In the meantime, patients are often extremely ill, so doctors may administer a course of broad-spectrum antibiotics (strong medications that can eliminate a range of bacterial classes) as a temporary solution. Here, diagnostic speed can make a big difference—understanding the nature of the bacteria can help guide more targeted, effective treatments to resolve the infection quickly.
“The time taken to optimize antibiotic therapy might mean the difference between life and death if an infection is serious,” explained clinical bacteriologist Adrian Egli from the University Hospital Basel.
Egli and colleagues have brought forward a new AI-powered innovation, capable of slashing diagnostic times by 24 hours.
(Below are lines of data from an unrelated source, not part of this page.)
(* ===== verification/Objects.v ===== *)
(** * Objects: groups, variations and the layout of their objects
    (opendnp3/gen/GroupVariation, QualifierCode; opendnp3/app/GroupVariationRecord;
    opendnp3/objects)

    Every fixed-size object is a sequence of fields read by [Parse::Many] and
    written by [Format::Many]; [fields] lists their serializers and [Size] is the
    constant the object's class declares.  The objects of group 120 that arrive in
    free format have fixed fields, length-prefixed fields and a remainder. *)

From S2P Require Import Prelude Slices Serialization.

Open Scope Z_scope.

(** ** Enumerations *)

Module GroupVariation.

Inductive t :=
  | Group1Var0 | Group1Var1 | Group1Var2 | Group2Var0 | Group2Var1 | Group2Var2 | Group2Var3 | Group3Var0
    | Group3Var1 | Group3Var2 | Group4Var0 | Group4Var1 | Group4Var2 | Group4Var3 | Group10Var0 | Group10Var1
    | Group10Var2 | Group11Var0 | Group11Var1 | Group11Var2 | Group12Var0 | Group12Var1 | Group13Var1
    | Group13Var2 | Group20Var0 | Group20Var1 | Group20Var2 | Group20Var5 | Group20Var6 | Group21Var0
    | Group21Var1 | Group21Var2 | Group21Var5 | Group21Var6 | Group21Var9 | Group21Var10 | Group22Var0
    | Group22Var1 | Group22Var2 | Group22Var5 | Group22Var6 | Group23Var0 | Group23Var1 | Group23Var2
    | Group23Var5 | Group23Var6 | Group30Var0 | Group30Var1 | Group30Var2 | Group30Var3 | Group30Var4
    | Group30Var5 | Group30Var6 | Group32Var0 | Group32Var1 | Group32Var2 | Group32Var3 | Group32Var4
    | Group32Var5 | Group32Var6 | Group32Var7 | Group32Var8 | Group40Var0 | Group40Var1 | Group40Var2
    | Group40Var3 | Group40Var4 | Group41Var0 | Group41Var1 | Group41Var2 | Group41Var3 | Group41Var4
    | Group42Var0 | Group42Var1 | Group42Var2 | Group42Var3 | Group42Var4 | Group42Var5 | Group42Var6
    | Group42Var7 | Group42Var8 | Group43Var1 | Group43Var2 | Group43Var3 | Group43Var4 | Group43Var5
    | Group43Var6 | Group43Var7 | Group43Var8 | Group50Var1 | Group50Var3 | Group50Var4 | Group51Var1
    | Group51Var2 | Group52Var1 | Group52Var2 | Group60Var1 | Group60Var2 | Group60Var3 | Group60Var4
    | Group70Var1 | Group70Var2 | Group70Var3 | Group70Var4 | Group70Var5 | Group70Var6 | Group70Var7
    | Group70Var8 | Group80Var1 | Group110Var0 | Group111Var0 | Group112Var0 | Group113Var0 | Group120Var1
    | Group120Var2 | Group120Var3 | Group120Var4 | Group120Var5 | Group120Var6 | Group120Var7 | Group120Var8
    | Group120Var9 | Group120Var10 | Group120Var11 | Group120Var12 | Group120Var13 | Group120Var14
    | Group120Var15 | Group121Var0 | Group121Var1 | Group122Var0 | Group122Var1 | Group122Var2 | UNKNOWN.

Definition ToType (gv : t) : Z :=
  match gv with
  | Group1Var0 => 0x100
  | Group1Var1 => 0x101
  | Group1Var2 => 0x102
  | Group2Var0 => 0x200
  | Group2Var1 => 0x201
  | Group2Var2 => 0x202
  | Group2Var3 => 0x203
  | Group3Var0 => 0x300
  | Group3Var1 => 0x301
  | Group3Var2 => 0x302
  | Group4Var0 => 0x400
  | Group4Var1 => 0x401
  | Group4Var2 => 0x402
  | Group4Var3 => 0x403
  | Group10Var0 => 0xA00
  | Group10Var1 => 0xA01
  | Group10Var2 => 0xA02
  | Group11Var0 => 0xB00
  | Group11Var1 => 0xB01
  | Group11Var2 => 0xB02
  | Group12Var0 => 0xC00
  | Group12Var1 => 0xC01
  | Group13Var1 => 0xD01
  | Group13Var2 => 0xD02
  | Group20Var0 => 0x1400
  | Group20Var1 => 0x1401
  | Group20Var2 => 0x1402
  | Group20Var5 => 0x1405
  | Group20Var6 => 0x1406
  | Group21Var0 => 0x1500
  | Group21Var1 => 0x1501
  | Group21Var2 => 0x1502
  | Group21Var5 => 0x1505
  | Group21Var6 => 0x1506
  | Group21Var9 => 0x1509
  | Group21Var10 => 0x150A
  | Group22Var0 => 0x1600
  | Group22Var1 => 0x1601
  | Group22Var2 => 0x1602
  | Group22Var5 => 0x1605
  | Group22Var6 => 0x1606
  | Group23Var0 => 0x1700
  | Group23Var1 => 0x1701
  | Group23Var2 => 0x1702
  | Group23Var5 => 0x1705
  | Group23Var6 => 0x1706
  | Group30Var0 => 0x1E00
  | Group30Var1 => 0x1E01
  | Group30Var2 => 0x1E02
  | Group30Var3 => 0x1E03
  | Group30Var4 => 0x1E04
  | Group30Var5 => 0x1E05
  | Group30Var6 => 0x1E06
  | Group32Var0 => 0x2000
  | Group32Var1 => 0x2001
  | Group32Var2 => 0x2002
  | Group32Var3 => 0x2003
  | Group32Var4 => 0x2004
  | Group32Var5 => 0x2005
  | Group32Var6 => 0x2006
  | Group32Var7 => 0x2007
  | Group32Var8 => 0x2008
  | Group40Var0 => 0x2800
  | Group40Var1 => 0x2801
  | Group40Var2 => 0x2802
  | Group40Var3 => 0x2803
  | Group40Var4 => 0x2804
  | Group41Var0 => 0x2900
  | Group41Var1 => 0x2901
  | Group41Var2 => 0x2902
  | Group41Var3 => 0x2903
  | Group41Var4 => 0x2904
  | Group42Var0 => 0x2A00
  | Group42Var1 => 0x2A01
  | Group42Var2 => 0x2A02
  | Group42Var3 => 0x2A03
  | Group42Var4 => 0x2A04
  | Group42Var5 => 0x2A05
  | Group42Var6 => 0x2A06
  | Group42Var7 => 0x2A07
  | Group42Var8 => 0x2A08
  | Group43Var1 => 0x2B01
  | Group43Var2 => 0x2B02
  | Group43Var3 => 0x2B03
  | Group43Var4 => 0x2B04
  | Group43Var5 => 0x2B05
  | Group43Var6 => 0x2B06
  | Group43Var7 => 0x2B07
  | Group43Var8 => 0x2B08
  | Group50Var1 => 0x3201
  | Group50Var3 => 0x3203
  | Group50Var4 => 0x3204
  | Group51Var1 => 0x3301
  | Group51Var2 => 0x3302
  | Group52Var1 => 0x3401
  | Group52Var2 => 0x3402
  | Group60Var1 => 0x3C01
  | Group60Var2 => 0x3C02
  | Group60Var3 => 0x3C03
  | Group60Var4 => 0x3C04
  | Group70Var1 => 0x4601
  | Group70Var2 => 0x4602
  | Group70Var3 => 0x4603
  | Group70Var4 => 0x4604
  | Group70Var5 => 0x4605
  | Group70Var6 => 0x4606
  | Group70Var7 => 0x4607
  | Group70Var8 => 0x4608
  | Group80Var1 => 0x5001
  | Group110Var0 => 0x6E00
  | Group111Var0 => 0x6F00
  | Group112Var0 => 0x7000
  | Group113Var0 => 0x7100
  | Group120Var1 => 0x7801
  | Group120Var2 => 0x7802
  | Group120Var3 => 0x7803
  | Group120Var4 => 0x7804
  | Group120Var5 => 0x7805
  | Group120Var6 => 0x7806
  | Group120Var7 => 0x7807
  | Group120Var8 => 0x7808
  | Group120Var9 => 0x7809
  | Group120Var10 => 0x780A
  | Group120Var11 => 0x780B
  | Group120Var12 => 0x780C
  | Group120Var13 => 0x780D
  | Group120Var14 => 0x780E
  | Group120Var15 => 0x780F
  | Group121Var0 => 0x7900
  | Group121Var1 => 0x7901
  | Group122Var0 => 0x7A00
  | Group122Var1 => 0x7A01
  | Group122Var2 => 0x7A02
  | UNKNOWN => 0xFFFF
  end.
The team’s technique uses mass spectrometry (an instrument for analyzing protein fragments) to create a profile of the offending bacteria from a patient sample. This method only requires the bacteria to be cultured for a few hours, as opposed to a few days for conventional assays.
The study was featured in Nature Medicine.
The team then began training artificial intelligence algorithms with a dataset of over 300,000 bacterial protein profiles collected from diagnostic laboratories. They used this to build a refined, publicly available dataset featuring 800 bacterial species and how they respond to a panel of 40 antibiotics. The researchers have been testing their new platform using clinical data from around 60 cases of infections. They found that deploying their AI platform would have helped physicians to select specialized antibiotics over broad-spectrum ones in 89 percent of the cases.
The platform “may thus be an important new tool for treatment optimization and antibiotic stewardship,” wrote the authors.